(** X8. Phase-2 [log_time], with any notes it can add, adds the minutes to actual_minutes; a pending task becomes in_progress when the new total is positive; any other status is kept; with notes it cannot add, it raises TypeError after the WAL entry and saves nothing. *)
Theorem log_time2_adds (now : Z) (data : store) (task_id : string) (i : nat) (t : task) (m a : Z)
    (notes : string) :
  find_task_by_id data task_id = Done (Some (i, t)) ->
  get_default t "actual_minutes" (VInt 0) = VInt a ->
  (notes_addable t notes ->
   exists t', saved (fst (run (log_time2 now data task_id m notes))) = Some (set_task data i t')
    /\ t' !! "actual_minutes" = Some (VInt (a + m))
    /\ (t !! "status" = Some (VStr "pending") ->
          t' !! "status" = Some (VStr (if 0 <? a + m then "in_progress" else "pending")))
    /\ (t !! "status" <> Some (VStr "pending") -> t' !! "status" = t !! "status"))
  /\ (~ notes_addable t notes ->
      saved (fst (run (log_time2 now data task_id m notes))) = None
      /\ snd (run (log_time2 now data task_id m notes)) = Raised TypeError).
Proof.
  intros Hf Ha.
  set (t1 := <["updated_at" := stamp now]> (<["actual_minutes" := VInt (a + m)]> t)).
  assert (Hn1 : notes_addable t1 notes <-> notes_addable t notes)
    by (unfold t1; rewrite !notes_addable_insert by discriminate; reflexivity).
  split.
  - intros Hn. apply Hn1 in Hn. destruct (add_notes_frame t1 notes Hn) as (t2 & Ht2 & Hfr).
    assert (Hst : t2 !! "status" = t !! "status")
      by (rewrite Hfr by discriminate; unfold t1; simplify_map_eq; reflexivity).
    assert (Hact : t2 !! "actual_minutes" = Some (VInt (a + m)))
      by (rewrite Hfr by discriminate; unfold t1; simplify_map_eq; reflexivity).
    unfold log_time2, log_to_wal. unfold_M. rewrite Hf.
    cbn -[insert lookup after_save get_default iso today stamp add_notes]. rewrite Ha.
    cbn -[insert lookup after_save get_default iso today stamp add_notes].
    fold t1. rewrite Ht2. cbn -[insert lookup after_save get_default iso today stamp].
    unfold get_default at 1. rewrite Hst.
    destruct (t !! "status") as [st|] eqn:Hs0.
    + destruct (is_str st "pending") eqn:Ep.
      * apply is_str_true in Ep. subst st. cbn -[insert lookup after_save get_default iso today stamp].
        destruct (0 <? a + m) eqn:Eam; cbn -[insert lookup after_save get_default iso today stamp];
          after_save_tail; tail_done; eexists; (split; [reflexivity|]);
          (split; [|split]; [|intros ?|intros ?]);
          rewrite ?lookup_insert_ne by discriminate; rewrite ?lookup_insert_eq, ?Hact, ?Hst;
          try reflexivity; congruence.
      * cbn -[insert lookup after_save get_default iso today stamp].
        after_save_tail; tail_done; eexists; (split; [reflexivity|]);
          (split; [|split]; [|intros ?|intros ?]);
          rewrite ?lookup_insert_ne by discriminate; rewrite ?lookup_insert_eq, ?Hact, ?Hst;
          try reflexivity; try congruence.
        all: match goal with H : Some _ = Some (VStr "pending") |- _ => injection H as -> end.
        all: cbn in Ep; discriminate Ep.
    + cbn -[insert lookup after_save get_default iso today stamp].
      after_save_tail; tail_done; eexists; (split; [reflexivity|]);
        (split; [|split]; [|intros ?|intros ?]);
        rewrite ?lookup_insert_ne by discriminate; rewrite ?lookup_insert_eq, ?Hact, ?Hst;
        try reflexivity; congruence.
  - intros Hn. rewrite <- Hn1 in Hn. pose proof (add_notes_raise t1 notes Hn) as Ht2.
    unfold log_time2, log_to_wal. unfold_M. rewrite Hf.
    cbn -[insert lookup after_save get_default iso today stamp add_notes]. rewrite Ha.
    cbn -[insert lookup after_save get_default iso today stamp add_notes].
    fold t1. rewrite Ht2. split; reflexivity.
Qed.
(** * PublisherAgent: the ad-publishing agent's helpers, embedded and verified

    The development follows [src/adAgent.ts] (with its sibling variant, the
    [publishAd] agent) and [src/s3UploadTool.ts].  JavaScript strings are
    modelled as [string], the bytes of their UTF-8 encoding; numbers as the
    binary64 floating-point numbers of [SpecFloat]; objects used as maps
    ([process.env], the contract call arguments) as [gmap string string];
    promises by their settled state; [try]/[catch],
    [process.exit] and the calls made on external capabilities (the wallet,
    the agent session, the storage service, the console) by a small
    state-and-exception monad.  Where [console.error] is given a caught
    value after its text, the console keeps the text. *)

From Stdlib Require Import ZArith SpecFloat Ascii List.
From stdpp Require Import base tactics option list strings gmap pretty.

(** ** JavaScript strings *)

Module Js.

(** The line feed written [\n] inside a template literal. *)
Definition LF : string := String (ascii_of_nat 10) "".

(** [toLowerCase] on one byte: the letters A to Z are lowered, the bytes of a
    character outside the ASCII range are kept.  The code compares a lowered
    text with "exit", "chat", "auto", "1" and "2" only; the one character
    outside the ASCII range whose lower case is an ASCII letter alone is the
    Kelvin sign, lowered to k, which none of these words contains. *)
Definition lower_char (c : ascii) : ascii :=
  let n := nat_of_ascii c in
  if (65 <=? n)%nat && (n <=? 90)%nat then ascii_of_nat (n + 32) else c.

(** [s.toLowerCase()]. *)
Fixpoint toLowerCase (s : string) : string :=
  match s with
  | EmptyString => EmptyString
  | String c s' => String (lower_char c) (toLowerCase s')
  end.

(** [trim] removes the white space and the line terminators of ECMAScript
    from both ends.  Those of one byte: TAB, LF, VT, FF, CR and the space. *)
Definition is_ascii_space (c : ascii) : bool :=
  let n := nat_of_ascii c in
  ((9 <=? n)%nat && (n <=? 13)%nat) || (n =? 32)%nat.

(** The one of two bytes: the no-break space U+00A0, encoded C2 A0. *)
Definition is_space2 (a b : ascii) : bool :=
  (nat_of_ascii a =? 194)%nat && (nat_of_ascii b =? 160)%nat.

(** Those of three bytes: U+1680 (E1 9A 80); U+2000 to U+200A (E2 80 80 to
    E2 80 8A); the line and paragraph separators U+2028 and U+2029
    (E2 80 A8, E2 80 A9); U+202F (E2 80 AF); U+205F (E2 81 9F); U+3000
    (E3 80 80); and the byte order mark U+FEFF (EF BB BF). *)
Definition is_space3 (a b c : ascii) : bool :=
  let x := nat_of_ascii a in
  let y := nat_of_ascii b in
  let z := nat_of_ascii c in
  ((x =? 225) && (y =? 154) && (z =? 128))%nat
  || ((x =? 226) && (y =? 128)
      && (((128 <=? z) && (z <=? 138)) || (z =? 168) || (z =? 169)
          || (z =? 175)))%nat
  || ((x =? 226) && (y =? 129) && (z =? 159))%nat
  || ((x =? 227) && (y =? 128) && (z =? 128))%nat
  || ((x =? 239) && (y =? 187) && (z =? 191))%nat.
(** The removals at the end of [fit] either go through, or fail with a
    server error, or have not begun. *)
Lemma cleanup_quiet_failure (srv : Server) (saved_parameters p : option nat) :
  quiet_failure no_remove p
    (let* training_key := params_getitem "training_frame" in
     h2o_remove srv training_key;;
     let* has_validation := params_contains "validation_frame" in
     (if has_validation
      then let* validation_key := params_getitem "validation_frame" in
           when (negb (is_None validation_key)) (h2o_remove srv validation_key)
      else ret tt);;
     modify (set_parameters saved_parameters)).
Proof.
  intros s e s' Hp H Hne.
  apply bind_cases in H as [(e' & H & [= ->])|(tk & s1 & H & H')].
  { by apply (keeps_params_getitem _ _ _ _ _ _ Hp H). }
  apply params_getitem_Ok_at in H as (-> & r & d & Hat & Htk).
  apply bind_cases in H' as [(e' & H & [= ->])|(u & s1 & H & H')].
  { unfold h2o_remove in H. by apply call_Raise in H. }
  unfold h2o_remove in H. apply call_Ok in H as [_ ->].
  assert (Hat1 : params_at (set_trace (trace s ++ [EvRemove tk]) s) r d) by apply Hat.
  exfalso.
  unfold bind_of at 1, M_bind, bind in H'.
  rewrite (params_contains_run _ _ _ _ Hat1) in H'.
  destruct (d !! "validation_frame") as [v|] eqn:Hv.
  - rewrite bool_decide_true in H' by eauto.
    unfold bind_of at 1 2, M_bind, bind in H'.
    rewrite (params_getitem_run _ _ _ _ Hat1), Hv in H'.
    destruct (is_None v); simpl in H'; [discriminate|].
    unfold h2o_remove in H'.
    destruct (call _ _ _) as [[u'|e'] s2] eqn:Hcall; [discriminate|].
    apply call_Raise in Hcall. congruence.
  - rewrite bool_decide_false in H' by (by intros [? ?]). discriminate.
Qed.

(** What is left of [fit] once [_update] has run keeps the frame. *)
Lemma fit_after_update (srv : Server) (x y validation_frame : pyval) (s : state) :
  exists (snapshot : pydict),
    let r := length (heap s) in
    let s0 := set_parameters (Some r) (set_heap (heap s ++ [snapshot]) s) in
    frame any_event s0 (fit srv x y validation_frame s).2 /\
    (forall e, (fit srv x y validation_frame s).1 = Raise e -> e <> ServerError ->
               frame no_remove s0 (fit srv x y validation_frame s).2).
Proof.
  destruct (_update_Ok s) as (snapshot & Hrun & _ & _). cbn zeta in *.
  exists snapshot. set (r := length (heap s)) in *.
  set (s0 := set_parameters (Some r) (set_heap (heap s ++ [snapshot]) s)) in *.
  unfold fit. rewrite (bind_run _ _ _ _ _ Hrun).
  match goal with |- context [?K s0] =>
    match type of K with M unit =>
      assert (HK : keeps any_event (Some r) K /\ quiet_failure no_remove (Some r) K)
    end end.
  { split.
    - repeat first
        [ apply keeps_modify; intros; by apply frame_set_field
        | apply (keeps_weaken no_remove), keeps__set_and_check_x_y
        | apply (keeps_weaken no_remove), keeps__check_training_frame
        | apply (keeps_weaken no_remove), keeps__set_ignored_columns
        | apply (keeps_weaken no_remove), keeps__set_training_frame
        | apply (keeps_weaken no_remove), keeps__set_validation_frame
        | apply (keeps_weaken no_remove), keeps__fold_default_params_with_user_params
        | apply (keeps_weaken no_remove), keeps__set_fitted_model_and_model_type
        | apply keeps_h2o_remove
        | apply keeps_when
        | apply keeps_params_setitem | apply keeps_params_getitem
        | apply keeps_params_contains | apply keeps_get | apply keeps_lift
        | apply keeps_ret
        | apply keeps_call; reflexivity
        | apply keeps_bind; [|intros ?]
        | match goal with |- keeps _ _ (match ?x with _ => _ end) => destruct x end
        | match goal with |- keeps _ _ (if ?b then _ else _) => destruct b end ].
    - repeat first
        [ apply cleanup_quiet_failure
        | apply quiet_failure_bind;
            [ first [ apply keeps__set_and_check_x_y
                    | apply keeps__check_training_frame
                    | apply keeps__set_ignored_columns
                    | apply keeps__set_training_frame
                    | apply keeps__set_validation_frame
                    | apply keeps__fold_default_params_with_user_params
                    | apply keeps__set_fitted_model_and_model_type
                    | apply keeps_when; apply keeps_params_setitem
                    | apply keeps_get | apply keeps_lift
                    | apply keeps_call; reflexivity ]
            | intros ? ]
        | match goal with
          | |- quiet_failure _ _ (match ?x with _ => _ end) => destruct x
          end ]. }
  destruct HK as [HK HQ].
  match goal with |- context [?K s0] =>
    match type of K with M unit => destruct (K s0) as [o s'] eqn:E end end.
  simpl. split.
  - by apply (HK s0 o s').
  - intros e -> Hne. by apply (HQ s0 e s').
Qed.

(** X13. Whether it returns or raises, [fit] leaves the builder's attributes
    and algorithm as they were, makes the builder refer to one new
    dictionary, leaves every dictionary that existed before as it was, and
    only adds to the calls made. *)
Theorem fit_touches_only_its_own_dictionary (srv : Server)
    (x y validation_frame : pyval) (s : state) :
  let s' := (fit srv x y validation_frame s).2 in
  attrs s' = attrs s /\ _algo s' = _algo s /\
  _parameters s' = Some (length (heap s)) /\
  length (heap s') = S (length (heap s)) /\
  (forall r, (r < length (heap s))%nat -> heap s' !! r = heap s !! r) /\
  exists evs, trace s' = trace s ++ evs.
Proof.
  destruct (fit_after_update srv x y validation_frame s) as (snapshot & F & _).
  cbn zeta in *.
  destruct F as (Ha & Hg & Hp & Hl & Hh & evs & Ht & _).
  cbn [attrs _algo _parameters heap trace set_parameters set_heap] in *.
  split; [done|]. split; [done|]. split; [done|]. split.
  { rewrite Hl, length_app. cbn [length]. lia. }
  split; [|by exists evs].
  intros r Hr. rewrite Hh by (intros [= Heq]; lia).
  by rewrite lookup_app_l.
Qed.

(** X14. When [fit] raises anything but a server error, it has asked for no
    removal: whatever frame it had sent by then stays on the server. *)
Theorem fit_failure_removes_nothing (srv : Server) (x y validation_frame : pyval)
    (s s' : state) (e : exn) :
  fit srv x y validation_frame s = (Raise e, s') -> e <> ServerError ->
  exists evs, trace s' = trace s ++ evs /\ forallb no_remove evs = true.
Proof.
  intros H Hne.
  destruct (fit_after_update srv x y validation_frame s) as (snapshot & _ & Q).
  cbn zeta in *. rewrite H in Q. simpl in Q.
  destruct (Q e eq_refl Hne) as (_ & _ & _ & _ & _ & evs & Ht & Hall).
  by exists evs.
Qed.

Lemma _update_ignores_parameters (p : option nat) (s : state) :
  _update (set_parameters p s) = _update s.
Proof. by rewrite !_update_run. Qed.

(** X15. The [parameters] given to the constructor play no part in [fit]:
    two builders that differ in them only behave alike. *)
Theorem fit_ignores_constructor_parameters (srv : Server)
    (others : gmap string attr) (parameters parameters' : option nat)
    (algo : string) (training_frame : pyval) (h : list pydict)
    (x y validation_frame : pyval) :
  fit srv x y validation_frame (__init__ others parameters algo training_frame h) =
  fit srv x y validation_frame (__init__ others parameters' algo training_frame h).
Proof.
  unfold fit, bind_of at 1 3, M_bind, bind.
  change (__init__ others parameters algo training_frame h)
    with (set_parameters parameters
            (__init__ others parameters' algo training_frame h)).
  by rewrite _update_ignores_parameters.
Qed.

(** ** Ignored columns *)

Lemma py_eq_str_true (c : string) (v : pyval) : py_eq_str c v = true <-> v = VStr c.
Proof.
  destruct v; simpl; try (split; [discriminate|congruence]).
  rewrite String.eqb_eq. split; congruence.
Qed.

Lemma existsb_py_eq_str (c : string) (l : list pyval) :
  existsb (py_eq_str c) l = true <-> VStr c ∈ l.
Proof.
  rewrite existsb_exists. split.
  - intros (v & Hin & ->%py_eq_str_true). by apply list_elem_of_In.
  - intros Hin. exists (VStr c). split; [by apply list_elem_of_In|].
    by apply py_eq_str_true.
Qed.

(** X1. With the features given as a list, the ignored columns are, in the
    order of the dataset, exactly its columns that are neither among the
    features nor the target; computing them never raises. *)
Theorem ignored_columns_of_feature_list (cols : list string) (l : list pyval)
    (y : pyval) :
  exists ign : list string,
    ignored_columns cols (VList l) y = Ok ign /\
    sublist ign cols /\
    forall c, c ∈ ign <-> c ∈ cols /\ (VStr c ∉ l) /\ y <> VStr c.
Proof.
  induction cols as [|c0 cols (ign & Hign & Hsub & Hin)].
  - exists []. split; [done|]. split; [done|]. intros c.
    split; [intros Hc; by apply elem_of_nil in Hc|].
    intros [Hc _]. by apply elem_of_nil in Hc.
  - cbn [ignored_columns py_in bind_of result_bind]. rewrite Hign.
    destruct (existsb (py_eq_str c0) l) eqn:Hx; cbn [negb andb].
    + exists ign. split; [done|]. split; [by apply sublist_cons|].
      intros c. rewrite Hin, elem_of_cons. split; [tauto|].
      intros ([->|Hc] & Hl & Hy); [|done].
      apply existsb_py_eq_str in Hx. done.
    + destruct (py_eq_str c0 y) eqn:Hy; cbn [negb].
      * exists ign. split; [done|]. split; [by apply sublist_cons|].
        intros c. rewrite Hin, elem_of_cons. split; [tauto|].
        intros ([->|Hc] & Hl & Hy'); [|done].
        apply py_eq_str_true in Hy. done.
      * exists (c0 :: ign). split; [done|]. split; [by apply sublist_skip|].
        intros c. rewrite !elem_of_cons, Hin. split.
        -- intros [->|?]; [|tauto]. split; [by left|]. split.
           ++ intros Hl%existsb_py_eq_str. congruence.
           ++ intros Hy'%py_eq_str_true. congruence.
        -- intros ([->|?] & ? & ?); [by left|]. right. tauto.
Qed.

Lemma prefix_append (c rest : string) : String.prefix c (c +:+ rest) = true.
Proof.
  induction c as [|a c IH]; simpl; [by destruct rest|].
  by destruct (ascii_dec a a).
Qed.

Lemma is_substring_prefix (c rest : string) : is_substring c (c +:+ rest) = true.
Proof.
  unfold is_substring.
  destruct (c +:+ rest) as [|a t] eqn:E.
  - destruct c; [done|discriminate].
  - cbn [String.index]. rewrite <- E, prefix_append. done.
Qed.

Lemma ignored_columns_elem (cols : list string) (x y : pyval) (ign : list string)
    (c : string) :
  ignored_columns cols x y = Ok ign -> c ∈ ign ->
  c ∈ cols /\ py_in c x = Ok false.
Proof.
  revert ign. induction cols as [|c0 cols IH]; intros ign; simpl.
  - intros [= <-] Hc. by apply elem_of_nil in Hc.
  - unfold bind_of, result_bind.
    destruct (py_in c0 x) as [inx|] eqn:Hx; [|discriminate].
    destruct (ignored_columns cols x y) as [rest|]; [|discriminate].
    intros [= <-] Hc.
    destruct inx; simpl in Hc.
    + destruct (IH _ eq_refl Hc). split; [by right|done].
    + destruct (py_eq_str c0 y); simpl in Hc.
      * destruct (IH _ eq_refl Hc). split; [by right|done].
      * apply elem_of_cons in Hc as [->|Hc]; [split; [by left|done]|].
        destruct (IH _ eq_refl Hc). split; [by right|done].
Qed.

(** X2. With the features given as one string, a column whose name begins
    that string is taken for a feature: it is never among the ignored
    columns, although it was not asked for. *)
Theorem string_features_hide_prefix_columns (cols : list string)
    (c rest : string) (y : pyval) (ign : list string) :
  ignored_columns cols (VStr (c +:+ rest)) y = Ok ign -> c ∉ ign.
Proof.
  intros H Hc. destruct (ignored_columns_elem _ _ _ _ _ H Hc) as [_ Hin].
  simpl in Hin. rewrite is_substring_prefix in Hin. discriminate.
Qed.

(** ** Resolution of indices, again *)

(** X12. Resolving indices is idempotent: what
    [_indexed_columns_to_named_columns] returns, it returns again when
    given its own result. *)
Theorem resolution_is_idempotent (x y x' y' : pyval) (dataset : H2OFrame) :
  _indexed_columns_to_named_columns x y dataset = Ok (x', y') ->
  _indexed_columns_to_named_columns x' y' dataset = Ok (x', y').
Proof.
  unfold _indexed_columns_to_named_columns, bind_of, result_bind.
  destruct (getitem0 x) as [x0|] eqn:Hx0; [|discriminate].
  assert (Hx : forall x1,
    (if isinstance_int x0
     then match x with
          | VList l => VList <$> map_result
                         (fun i => VStr <$> list_subscript (names dataset) i) l
          | _ => Raise TypeError
          end
     else Ok x) = Ok x1 ->
    exists x0', getitem0 x1 = Ok x0' /\ isinstance_int x0' = false).
  { intros x1. destruct (isinstance_int x0) eqn:Hint.
    - destruct x as [| | | | |l| |]; try discriminate.
      destruct l as [|e l]; [discriminate|]. simpl.
      unfold bind_of, result_bind.
      destruct (list_subscript (names dataset) e) as [c|]; [|discriminate]. simpl.
      destruct (map_result _ l) as [vs|]; [|discriminate]. simpl.
      intros [= <-]. by exists (VStr c).
    - intros [= <-]. eauto. }
  destruct (if isinstance_int x0 then _ else _) as [x1|] eqn:Hx1; [|discriminate].
  destruct (Hx x1 eq_refl) as (x0' & Hg & Hi). clear Hx.
  destruct (truthy y) eqn:Hy.
  - destruct (isinstance_int y) eqn:Hint.
    + destruct (list_subscript (names dataset) y) as [c|]; [|discriminate]. simpl.
      intros [= <- <-]. rewrite Hg, Hi. by destruct (truthy (VStr c)).
    + intros [= <- <-]. by rewrite Hg, Hi, Hy, Hint.
  - intros [= <- <-]. by rewrite Hg, Hi, Hy.
Qed.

[Work item]:
Output should match, line for line, the stretch of the material above from the line holding "unfold fit, bind_of at 1 3, M_bind, bind." through the line holding "(** ** Ignored columns *)".

[Answer space]:
  unfold fit, bind_of at 1 3, M_bind, bind.
  change (__init__ others parameters algo training_frame h)
    with (set_parameters parameters
            (__init__ others parameters' algo training_frame h)).
  by rewrite _update_ignores_parameters.
Qed.

(** ** Ignored columns *)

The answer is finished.